Liked because people like it...




"So, why didn’t I read [Stephen] King’s fiction? Was I simply an elitist, anti-populist literary snob who felt he would be soiled by reading stuff that sold? I do have some snob in me — it’s my sense that a lot of the books read by practically nobody are often good, whereas a lot of the books read by millions are often crap — but the term doesn’t fully describe my resistance to King’s fiction. [...]
     My wife felt it was wrong to stand in judgment of people who read fiction in order to escape from life, and I said she was right: I didn’t feel morally superior because I read John Cheever or David Foster Wallace or William Styron or Zadie Smith or Mary Lee Settle instead of Stephen King.

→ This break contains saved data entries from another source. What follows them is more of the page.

Lemma verdict_says answer ty result :
  reconcile_verdict answer = (ty, result) ->
  (ty = "write_succeeded" -> says answer "succeeded") /\
  (ty = "write_failed" -> says answer "failed").
Proof.
  unfold reconcile_verdict. intros H.
  assert (Hcase : ty = "write_reconcile_deferred" \/ exists d s, answer = VDict d /\
    jget d "status" = VStr s /\
    (ty = "write_succeeded" /\ casefold_text (strip s) = "succeeded" \/
     ty = "write_failed" /\ casefold_text (strip s) = "failed")).
  { destruct answer as [|b|n|f|t|l|d]; [vm_compute in H; left; congruence..|].
    cbv beta iota zeta in H.
    destruct (jget d "status") as [| | | |s| |] eqn:Hs;
      lazymatch type of Hs with
      | _ = VStr _ => idtac
      | _ => vm_compute in H; left; congruence
      end.
    destruct (String.eqb_spec (casefold_text (strip s)) "succeeded") as [E|_].
    { right. exists d, s. injection H as <- _. auto. }
    destruct (String.eqb_spec (casefold_text (strip s)) "failed") as [E|_].
    { right. exists d, s. injection H as <- _. auto. }
    left. destruct (mem_str _ _); congruence. }
  destruct Hcase as [->|(d & s & -> & Hs & [[-> E]|[-> E]])]; [done|..];
    (split; [first [done | intros _; by exists d, s] | first [done | intros _; by exists d, s]]).
Qed.

Lemma verdict_types answer ty result :
  reconcile_verdict answer = (ty, result) ->
  ty = "write_succeeded" \/ ty = "write_failed" \/ ty = "write_reconcile_deferred".
Proof. unfold reconcile_verdict. intros H. repeat case_match; simplify_eq; auto. Qed.

Section Reconciling.
Variables (env : Env) (id : string).
Hypothesis Henv : cooperative env.
Hypothesis Hothers : leaves_write id env.
Variables (service : WriteOperationService) (owner_token : string) (lost : bool).
Variables (base : list OperationEvent) (L : list EventSpec).

(** The lease is the one that the store gave this call, for the reconciliation of this
    very write. *)
Definition lease_acquired (lease : ClaimLease) : Prop :=
  exists st0 record resource n st1 st2,
    started base st0 /\ replay_write (st_events st0) id = Ok record /\
    fenced_claim_resource_id "write_reconcile" (wo_session_id record) (Some (wo_operation_id record))
      (Some id) = Ok resource /\
    started base st1 /\
    acquire_fenced_claim st1 (tk_now (env n)) "write_reconcile" resource owner_token
      (ws_reconcile_claim_lease service) = Ok (Some lease, st2).

(** The event that enters the reconciliation *)
Definition entering (lease : ClaimLease) (spec : EventSpec) : Prop :=
  (fst spec = "write_reconciling" \/ fst spec = "write_reconcile_reentered") /\
  snd spec = ("writeId", VStr id) :: fence_fields lease.

(** The one consultation of a reconciliation: in the world [w1], with the record of the
    write as the log gives it after the event that enters the reconciliation; whatever
    adapter is passed, this is where it is asked, and what follows depends on its end alone. *)
Record asked_about (w : World) (lease : ClaimLease) (claimed : WriteOperation) (w1 : World) : Prop := {
  qa_started : started base (w_store w1);
  qa_entered : exists spec, entering lease spec /\ about id (w_store w1) = (L ++ [spec])%list;
  qa_record : exists entered, claimed = wo_claimed_by lease entered /\ wo_write_id entered = id /\
    exists sid oid, replay_write (operation_log (w_store w1) sid oid) id = Ok entered;
  qa_only : forall handler, reconcile service id owner_token handler lost env w
    = let (out, w2) := handler claimed env w1 in
      finally (conclude_reconciliation service claimed lease lost out) (release_async lease) env w2
}.
(* ===== verification/RecoverySafety.v ===== *)
(** * Recoveries repeat no side effect

    The cycles of a recovery keep the store replayable and its log growing, consult the
    callbacks only under the recovery's own claim, and dispatch no tool of its operation
    twice that is not safe to repeat; the other operations of the store are anyone's. *)

From S2P Require Import Prelude PyDict PyVal OperationTypes OperationReducer OperationLifecycle.
From S2P Require Import OperationSafety OperationStore OperationLog Service Recovery.
From S2P Require Import RecoveryPlanning RecoveryService RecoveryLog.
From S2P Require Import RecoverySteps Text ModelPolicy.
From Stdlib Require Import String.

#[local] Open Scope string_scope.
#[local] Open Scope bool_scope.
#[local] Open Scope Z_scope.

(** ** The cycles of a recovery *)

Lemma stable_once env sid oid base :
  cooperative env -> leaves_dispatches env sid oid -> stable env base (dispatched_once sid oid).
Proof.
  intros Henv Hothers n st [Hg _] Ho. eapply once_grows; [exact Hg|by apply Henv| | |exact Ho].
  - destruct (run_calls_prefix (tk_calls (env n)) st) as [more ->]. by eexists.
  - by apply Hothers.
Qed.

(** A lease that was acquired for the operation is the recovery's own. *)
Lemma acquired_claim sid oid owner st st' now resource seconds lease :
  fenced_claim_resource_id "operation_recovery" sid (Some oid) None = Ok resource ->
  acquire_fenced_claim st now "operation_recovery" resource owner seconds = Ok (Some lease, st') ->
  claim_of sid oid owner lease.
Proof.
  intros Hr H. unfold acquire_fenced_claim in H. apply rbind_Ok in H as ([] & _ & H).
  assert (Hlease : exists generation, claim_lease "operation_recovery" resource owner generation = Ok lease).
  { destruct (st_claims st !! _) as [c|].
    - destruct (now <? cm_expiry c); [destruct (negb _); [done|]|];
        apply rbind_Ok in H as (l & Hl & [= -> _]); by eexists.
    - apply rbind_Ok in H as (l & Hl & [= -> _]). by eexists. }
  destruct Hlease as [generation Hl]. unfold claim_lease in Hl. res_inv Hl. by split.
Qed.

Section Cycles.
Context (env : Env) (sid oid owner : string).
Hypothesis Henv : cooperative env.
Hypothesis Hothers : leaves_dispatches env sid oid.
Context (base : list OperationEvent) (callbacks : RecoveryCallbacks).
Hypothesis Hcallbacks : polite_callbacks env sid oid owner base callbacks.

#[local] Abbreviation started := (Service.started base).
#[local] Abbreviation undoubled := (dispatched_once sid oid).

#[local] Hint Resolve stable_once once_events_only : core.

(** A plan is made of the operation's log as it is. *)
Lemma triple_plan :
  triple env (fun st => started st /\ undoubled st) (plan_operation sid oid)
    (fun r st => (started st /\ undoubled st) /\ forall plan, r = Ok plan ->
       replay_operation (op_log sid oid st) = Ok (rp_operation plan) /\
       plan_recovery (rp_operation plan) = Ok plan).
Proof.
  eapply triple_bind with (R := fun r st => (started st /\ undoubled st) /\
    forall events, r = Ok events -> events = op_log sid oid st).
  { apply triple_access. intros n st [Hst Ho]. cbv zeta.
    pose proof (started_others env Henv base n st Hst). pose proof (stable_once env sid oid base Henv Hothers n st Hst Ho).
    split_and!; try done. by intros events [= <-]. }
  2:{ intros e st [H _]. by split. }
  intros events. eapply (triple_weaken _ (fun st => (started st /\ undoubled st) /\ events = op_log sid oid st));
    [|by intros st [? H]; auto|intros r st H; exact H].
  apply triple_lift; [|by intros e st [? _]]. intros s Hs.
  apply triple_pure. intros st [Hst Hev]. split; [done|]. intros plan Hp.
  assert (Hop : rp_operation plan = s).
  { unfold plan_recovery in Hp. destruct (plan_actions s); [|done]. by injection Hp as <-. }
  rewrite Hop, <- Hev. by split.
Qed.

(** A planned tool that is to be executed was never dispatched. *)
Lemma planned_ready st plan :
  good st -> undoubled st -> replay_operation (op_log sid oid st) = Ok (rp_operation plan) ->
  plan_recovery (rp_operation plan) = Ok plan ->
  tools_ready sid oid None (rp_actions plan) st /\ Forall (justified (rp_operation plan)) (rp_actions plan).
Proof.
  intros Hg Ho Hs Hp. pose proof (replay_facts_wf _ _ Hs) as Hwf.
  assert (Hj : Forall (justified (rp_operation plan)) (rp_actions plan)).
  { unfold plan_recovery in Hp. destruct (plan_actions _) as [l|] eqn:Hl; [|done].
    injection Hp as Hp. rewrite <- Hp at 2. cbn. apply Forall_forall. intros a Ha.
    by eapply plan_actions_justified. }
  split; [|done]. split; [|done]. intros a id Ha Hk Hid _. left.
  rewrite Forall_forall in Hj. specialize (Hj a Ha). unfold justified in Hj. rewrite Hk in Hj.
  destruct Hj as (t & (Ht & Hid' & _) & Hphase & _). rewrite Hid' in Hid. injection Hid as <-.
  pose proof (fresh_intents_replay _ _ Hs _ _ Ht Hphase) as Hz. apply log_replays in Hs; [|done].
  pose proof (attempts_count _ _ (ti_tool_call_id t) Hs) as Hn. unfold tool_attempts_of in Hn.
  rewrite Ht in Hn.
  unfold dispatches. lia.
Qed.

Section Claimed.
Context (service : DurableSessionRecovery) (lease : ClaimLease).
Hypothesis Hlease : claim_of sid oid owner lease.
Context (heard : nat -> bool) (uuid : nat -> string) (run_id : string).

Lemma triple_planned_actions plan w :
  started (w_store w) -> undoubled (w_store w) ->
  replay_operation (op_log sid oid (w_store w)) = Ok (rp_operation plan) ->
  plan_recovery (rp_operation plan) = Ok plan ->
  let st := w_store (snd (run_actions service lease heard uuid plan callbacks run_id
                            (rp_actions plan) env w)) in
  started st /\ undoubled st.
Proof.
  intros Hst Ho Hs Hp. destruct (planned_ready _ _ (proj1 Hst) Ho Hs Hp) as [Hr Hj].
  destruct (triple_run_actions env sid oid owner base Henv Hothers service lease Hlease heard uuid (w_store w)
    (rp_operation plan) (proj1 Hst) (proj2 Hst) Hs plan callbacks run_id (rp_actions plan) eq_refl Hcallbacks Hj w)
    as [[Hg Hpre] Ho']; [|split; [|exact Ho']; split; [done|by etrans; [apply Hst|]]].
  split; [by apply started_here, Hst|done].
Qed.

Lemma triple_resume_claimed cycles :
  triple env (fun st => started st /\ undoubled st)
    (resume_claimed service lease heard uuid cycles sid oid callbacks run_id)
    (fun _ st => started st /\ undoubled st).
Proof.
  induction cycles as [|cycles IH];
    (eapply triple_bind; [apply triple_plan| |by intros e st [? _]]; intros plan).
  { by apply triple_ret; intros st [? _]. }
  destruct (plan_status callbacks plan); [by apply triple_ret; intros st [? _]|].
  eapply triple_bind with (R := fun _ st => started st /\ undoubled st); [| |done].
  - intros w [[Hst Ho] H]. destruct (H plan eq_refl) as [Hs Hp]. by apply triple_planned_actions.
  - intros [result|]; [by apply triple_ret|exact IH].
Qed.
End Claimed.

Lemma triple_resume service heard uuid run_id max_cycles :
  triple env (fun st => started st /\ undoubled st)
    (resume service heard uuid sid oid owner run_id callbacks max_cycles)
    (fun _ st => started st /\ undoubled st).
Proof.
  unfold resume. apply triple_lift; [|done]. intros resource Hresource.
  destruct (negb _); [by apply triple_raise|].
  eapply triple_bind; [apply (triple_acquired env Henv base undoubled); auto| |by intros e st [? _]].
  intros [lease|].
  - intros w [Hst Hgot]. destruct (Hgot lease eq_refl) as (n & st1 & st2 & _ & Ha).
    pose proof (acquired_claim _ _ _ _ _ _ _ _ _ Hresource Ha) as Hlease. revert w Hst Hgot.
    assert (Hgoal : triple env (fun st => started st /\ undoubled st)
      (finally (resume_claimed service lease heard uuid max_cycles sid oid callbacks run_id)
         (release_async lease)) (fun _ st => started st /\ undoubled st)).
    { eapply triple_finally; [by apply triple_resume_claimed|]. intros r.
      eapply triple_weaken; [apply (triple_release env Henv base undoubled); auto|done|].
      intros [u|e] st H; exact H. }
    intros w Hst _. by apply Hgoal.
  - eapply (triple_weaken _ (fun st => started st /\ undoubled st)); [|by intros st [? _]|intros r st H; exact H].
    eapply triple_bind; [apply triple_plan| |by intros e st [? _]].
    intros plan. by apply triple_ret; intros st [? _].
Qed.
End Cycles.


(** * Plans that cannot be carried out

    Two plans that the reducer refuses whoever carries them out: reconciling a tool whose
    dispatch was interrupted, and finishing an operation with a consumed approval. *)

(** ** Plans that the reducer refuses *)

(** One event that the reducer refuses refuses the commit. *)
Lemma refused_spec now events s ty data :
  replay_operation events = Ok s ->
  (forall e base, oe_type e = ty -> oe_data e = data -> is_ok (apply_operation_event s base e) = false) ->
  is_ok (replay_operation_with_specs now events [(ty, data)]) = false.
Proof.
  intros Hs He. unfold replay_operation_with_specs. rewrite Hs. cbn [rbind foldM]. unfold reduce_spec.
  cbn [fst snd]. unfold operation_event.
  destruct (negb _); [done|]. destruct (_ <? _); [done|]. cbn [rbind].
  set (e := mkOperationEvent _ _ _ _ _ _).
  destruct (reduce_operation_event (Some s) e) as [s'|] eqn:Hr; [|done]. apply reduce_apply in Hr.
  specialize (He e (op_with_sequence (oe_sequence e) s) eq_refl eq_refl). by rewrite Hr in He.
Qed.

(** An interrupted tool cannot be reconciled.  A tool that was dispatched, whose
    process died, and that is not safe to repeat is planned for reconciliation, but the
    event that opens a reconciliation is refused by the reducer as long as the tool's
    outcome was not recorded as unknown, whatever its log holds besides: the commit
    fails before the callback is asked. *)
Theorem interrupted_dispatch_cannot_be_reconciled now events s id t lease :
  replay_operation events = Ok s -> dget id (op_tools s) = Some t ->
  ti_phase t = TiDispatchStarted -> ti_replay_policy t <> "safe" ->
  ra_kind (tool_action t) = ReconcileTool /\
  is_ok (replay_operation_with_specs now events
    [("tool_reconcile_started", [tool_id_field (tool_action t); recovered_field; token_field lease])])
  = false.
Proof.
  intros Hs Ht Hp Hsafe. apply String.eqb_neq in Hsafe.
  assert (Ha : tool_action t = tool_recovery_action t ReconcileTool
                 "工具已进入 Dispatch 且不可安全重放" None)
    by (unfold tool_action; by rewrite Hp, Hsafe).
  rewrite Ha. split; [done|]. eapply refused_spec; [exact Hs|]. intros e base Hty Hd.
  rewrite apply_reconcile, Hd by done. unfold on_tool_reconcile_started, event_text. cbn.
  rewrite (fw_tool_id _ (replay_facts_wf _ _ Hs) _ _ Ht).
  destruct (nonempty id); [|done]. cbn [rbind]. unfold lookup_tool. rewrite Ht. cbn [rbind].
  by rewrite Hp.
Qed.

(** An operation cannot be finished once an approval of it is consumed and its
    resumption was never registered.  The planner skips such approvals, and finishes the
    operation when nothing else is left; the reducer refuses to finish it. *)
Theorem consumed_approval_cannot_be_finished now events s p outcome :
  replay_operation events = Ok s -> p ∈ dvalues (op_approvals s) ->
  ap_state p = ApConsumed -> ap_resume_state p = RsUnregistered ->
  approval_actions p = Ok [] /\
  is_ok (replay_operation_with_specs now events
    [("operation_finished", [("outcome", VStr outcome)])]) = false.
Proof.
  intros Hs Hin Hp Hres. split; [unfold approval_actions; by rewrite Hp, Hres|].
  eapply refused_spec; [exact Hs|]. intros e base Hty Hd. unfold apply_operation_event.
  rewrite Hty, Hd. cbn. unfold on_operation_finished.
  destruct (ensure (negb _) _); [|done]. cbn [rbind].
  destruct (transcript_to_log_error _); [|done]. cbn [rbind].
  cbn. destruct (outcome_phase_of outcome); [|done].
  assert (Hne : validate_operation_terminal_facts s = log_error "Operation 不能掩盖未决持久事实").
  { unfold validate_operation_terminal_facts. rewrite bool_decide_eq_false_2; [done|].
    intros [_ [_ Hnil]%app_eq_nil]%app_eq_nil. unfold unresolved_approvals in Hnil.
    apply map_eq_nil in Hnil. pose proof (proj1 (filter_nil_elem _ _) Hnil p Hin) as Hf. cbn in Hf. by rewrite Hp in Hf. }
  by rewrite Hne.
Qed.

     I did feel, however, that I demanded something different (something more?) from a novel than I guessed most of the readers of Stephen King did. (Not that this made me morally superior, just more demanding, a high-maintenance reader.) Though of course I’d never read a King novel (or story), so maybe I was wrong.
     [...] Why, I wondered again, do some people in the literary business regard this extremely successful writer of genre fiction as a first-rate writer of literary fiction, a 'major' contributor to American literary culture? How is it possible that a novel as bloated and mediocre as 11/22/63 is can be deemed by the New York Times Book Review as one of the five best books of fiction of the year? Do we fear being labeled 'elitist' or 'liberal' if we don’t reward commercial success in other ways (as if an enormous advance and a river of royalties are not reward enough)? Or do we believe that commercial success on the King scale signifies, almost by definition, quality, the way a 20,000 square-foot house supposedly signifies to passersby that the owners must be important?"